Wheel of Unfortune

(Record scratch.)

(Scene: Country Lawn Rehab Center)
Character: It's ME. Hi! I'm the problem, it's me!...

So you're probably wondering how I got here..."

Hi guys! I took a little break from my blog because I have just been going through the trenches with this medical stuff. Hard and heavy "stuff" and terrible fatigue.

I finished two rounds of radiation and a round of chemo and with it came some very unpleasant side effects that caused me to be readmitted to the hospital, namely diarrhea, dehydration, and loss of appetite.

I was severely dehydrated due to persistent and never ending diarrhea and in a lot of pain. I had abdominal cramps that felt like labor pain, and lost my appetite so I was not eating. 

The diarrhea and dehydration became severe enough that I needed a lot of replacement IV fluids and more scans on my abdomen to make sure there was no obstructions or other problems.

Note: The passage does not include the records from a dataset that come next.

Definition bind {A B} (m : result A) (k : A -> result B) : result B :=
  match m with
  | Ok a => k a
  | Raise e => Raise e
  end.

Notation "x <- m ;; k" := (bind m (fun x => k))
  (at level 61, m at next level, right associativity).

(** Truthiness of a [str]: the empty string is false. *)
Definition truthy (s : str) : bool :=
  match s with
  | [] => false
  | _ :: _ => true
  end.

(** [pat] is a prefix of [s]. *)
Fixpoint starts_with (pat s : str) : bool :=
  match pat, s with
  | [], _ => true
  | _ :: _, [] => false
  | p :: pat', c :: s' => N.eqb p c && starts_with pat' s'
  end.

(** [s.endswith(suf)] *)
Definition endswith (s suf : str) : bool :=
  starts_with (rev suf) (rev s).

(** [sep.join(parts)] *)
Fixpoint join (sep : str) (parts : list str) : str :=
  match parts with
  | [] => []
  | [p] => p
  | p :: rest => p ++ sep ++ join sep rest
  end.

(** The scan behind [s.split(sep)] and [s.replace(old, new)] for a
    nonempty separator: walk the text from the left; at a position that
    is not inside an earlier match, test whether the separator starts
    there; a match closes the current piece and the next
    [length sep - 1] positions are skipped, so matches never overlap.
    [cur] is the current piece, reversed. *)
Fixpoint split_scan (sep : str) (skip : nat) (cur : str) (s : str)
  : list str :=
  match s with
  | [] => [rev cur]
  | c :: s' =>
      match skip with
      | S k => split_scan sep k cur s'
      | O =>
          if starts_with sep s
          then rev cur :: split_scan sep (length sep - 1) [] s'
          else split_scan sep 0 (c :: cur) s'
      end
  end.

I also developed thrush which made my mouth painful and have no appetite or taste.

On top of the abdominal pain and dehydration, the chemo caused me to become severely neutropenic. My white blood cell count was 0.1 (normal more than 5) and I had thrombocytopenia ( low platelet count), my count was 9 before the transfusion- normal is 50+ ideally, but 20 was acceptable, and low hemoglobin (6.7) normal 10, and hematocrit (20.1). Normal 35-45. I needed transfusions of platelets and packed red cells, and treatment with neupogen to stimulate my bone marrow to make white blood cells. 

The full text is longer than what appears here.